Global Instance name_order_refl : Reflexive name_order.
Proof. intros a. by right. Qed.

Global Instance name_order_trans : Transitive name_order.
Proof.
  intros a b c. unfold name_order. rewrite !string_lt_spec.
  intros [[L1 N1]|[E1 R1]] [[L2 N2]|[E2 R2]].
  - left. split; [by etrans|]. intros E. rewrite <-E in L2. by apply N1, (anti_symm String.le).
  - left. by rewrite <-E2.
  - left. by rewrite E1.
  - right. split; [congruence|lia].
Qed.

(** What the inputs look like: one backend set and one listener action per
    sanitized name. *)
Definition names_distinct (l : list (Action RS)) : Prop :=
  NoDup ((λ a, getSanitizedName (action_Name a)) <$> l).

Section order.
Context (bs ls : list (Action RS)).
Hypothesis bs_backend_sets : Forall (λ a, is_backend_set a = true) bs.
Hypothesis ls_listeners : Forall (λ a, is_backend_set a = false) ls.
Hypothesis bs_distinct : names_distinct bs.
Hypothesis ls_distinct : names_distinct ls.

Lemma less_name_other a b :
  getSanitizedName (action_Name a) ≠ getSanitizedName (action_Name b) →
  less_name a b = negb (bool_decide (name_order b a)).
Proof.
  intros Hne. unfold less_name. rewrite decide_True by done.
  rewrite string_lt_total by done. f_equal.
  case_bool_decide as E; [by destruct E as [?|[? _]]|].
  apply not_true_iff_false. intros Hlt. apply E. by left.
Qed.

Lemma distinct_sorted l :
  names_distinct l →
  StronglySorted (λ y x, less_name x y = negb (bool_decide (name_order y x))) l.
Proof.
  unfold names_distinct. induction l as [|y l IH]; intros Hnd; [constructor|].
  rewrite fmap_cons, NoDup_cons in Hnd. destruct Hnd as [Hy Hnd].
  constructor; [by apply IH|]. apply Forall_forall. intros x Hx. apply less_name_other.
  intros E. apply Hy. rewrite <-E.
  by apply (list_elem_of_fmap_2 (λ a, getSanitizedName (action_Name a))).
Qed.

(** On this input the comparison agrees with [name_order]. *)
Lemma less_name_agrees :
  StronglySorted (λ y x, less_name x y = negb (bool_decide (name_order y x))) (bs ++ ls).
Proof using bs_backend_sets ls_listeners bs_distinct ls_distinct.
  apply StronglySorted_app_2; [|by apply distinct_sorted..].
  rewrite Forall_forall in bs_backend_sets. rewrite Forall_forall in ls_listeners.
  intros y x Hy%bs_backend_sets Hx%ls_listeners.
  destruct (decide (getSanitizedName (action_Name x) = getSanitizedName (action_Name y))) as [E|E];
    [|by apply less_name_other].
  unfold less_name. rewrite decide_False by tauto. rewrite Hx, Hy.
  destruct (decide (action_Type x = Create)) as [Hc|Hc].
  - rewrite Hc, bool_decide_eq_true_2; [done|]. right. split; [done|]. unfold rank.
    rewrite Hx, Hy, decide_True by done. lia.
  - rewrite bool_decide_eq_false_2; [by destruct (action_Type x)|].
    intros [[_ ?]%string_lt_spec|[_ Hr]]; [congruence|]. unfold rank in Hr.
    rewrite Hx, Hy, decide_False in Hr by done. lia.
Qed.

Hypothesis short : length (bs ++ ls) ≤ 20.

(** The sorted backend set and listener actions: deletions first, each part
    ordered by name and rank. *)
Lemma sorted_actions :
  ∃ s, s ≡ₚ bs ++ ls ∧ StronglySorted name_order s ∧
    SliceStable less_delete (SliceStable less_name (bs ++ ls))
    = filter (λ a, action_Type a = Delete) s ++ filter (λ a, ¬ action_Type a = Delete) s.
Proof using bs_backend_sets ls_listeners bs_distinct ls_distinct short.
  exists (insertionSort less_name (bs ++ ls)). split_and!.
  - apply insertionSort_Permutation.
  - rewrite (insertionSort_ext _ _ _ less_name_agrees).
    apply insertionSort_Sorted; [apply _|..]; intros a b E.
    + apply negb_true_iff, bool_decide_eq_false in E. unfold name_order in *.
      destruct (decide (getSanitizedName (action_Name a) = getSanitizedName (action_Name b))) as [En|En].
      * right. split; [done|]. destruct (decide (rank a ≤ rank b)) as [|Hr]; [done|].
        exfalso. apply E. right. split; [done|lia].
      * left. rewrite string_lt_total by done. apply negb_true_iff, not_true_iff_false. tauto.
    + apply negb_false_iff, bool_decide_eq_true in E. done.
  - rewrite (SliceStable_short less_name) by done.
    rewrite SliceStable_short by (by rewrite insertionSort_Permutation).
    apply (insertionSort_flag less_delete (λ a, action_Type a = Delete)). intros x y.
    unfold less_delete. destruct (decide (action_Type x ≠ action_Type y)) as [Hne|He].
    + apply bool_decide_ext. split; [intros E; split; congruence|tauto].
    + symmetry. apply bool_decide_eq_false. intros [E1 E2]. apply E2.
      apply dec_stable in He. congruence.
Qed.

Lemma sorted_before_part (P : Action RS → Prop) `{∀ a, Decision (P a)} s x y :
  StronglySorted name_order s → x ∈ s → y ∈ s → P x → P y → ¬ name_order y x →
  before x y (filter P s).
Proof.
  intros Hs Hx Hy HPx HPy Hn. apply (sorted_before name_order); [|by apply list_elem_of_filter..|done].
  by apply StronglySorted_filter.
Qed.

Problem description = Working from the data above, extract solely the lines from the one containing "rewrite Hx, Hy, decide_True by done. lia." through the one containing "a = Delete) s.", exactly as they appear, both included.

Response to this task =
    rewrite Hx, Hy, decide_True by done. lia.
  - rewrite bool_decide_eq_false_2; [by destruct (action_Type x)|].
    intros [[_ ?]%string_lt_spec|[_ Hr]]; [congruence|]. unfold rank in Hr.
    rewrite Hx, Hy, decide_False in Hr by done. lia.
Qed.

Hypothesis short : length (bs ++ ls) ≤ 20.

(** The sorted backend set and listener actions: deletions first, each part
    ordered by name and rank. *)
Lemma sorted_actions :
  ∃ s, s ≡ₚ bs ++ ls ∧ StronglySorted name_order s ∧
    SliceStable less_delete (SliceStable less_name (bs ++ ls))
    = filter (λ a, action_Type a = Delete) s ++ filter (λ a, ¬ action_Type a = Delete) s.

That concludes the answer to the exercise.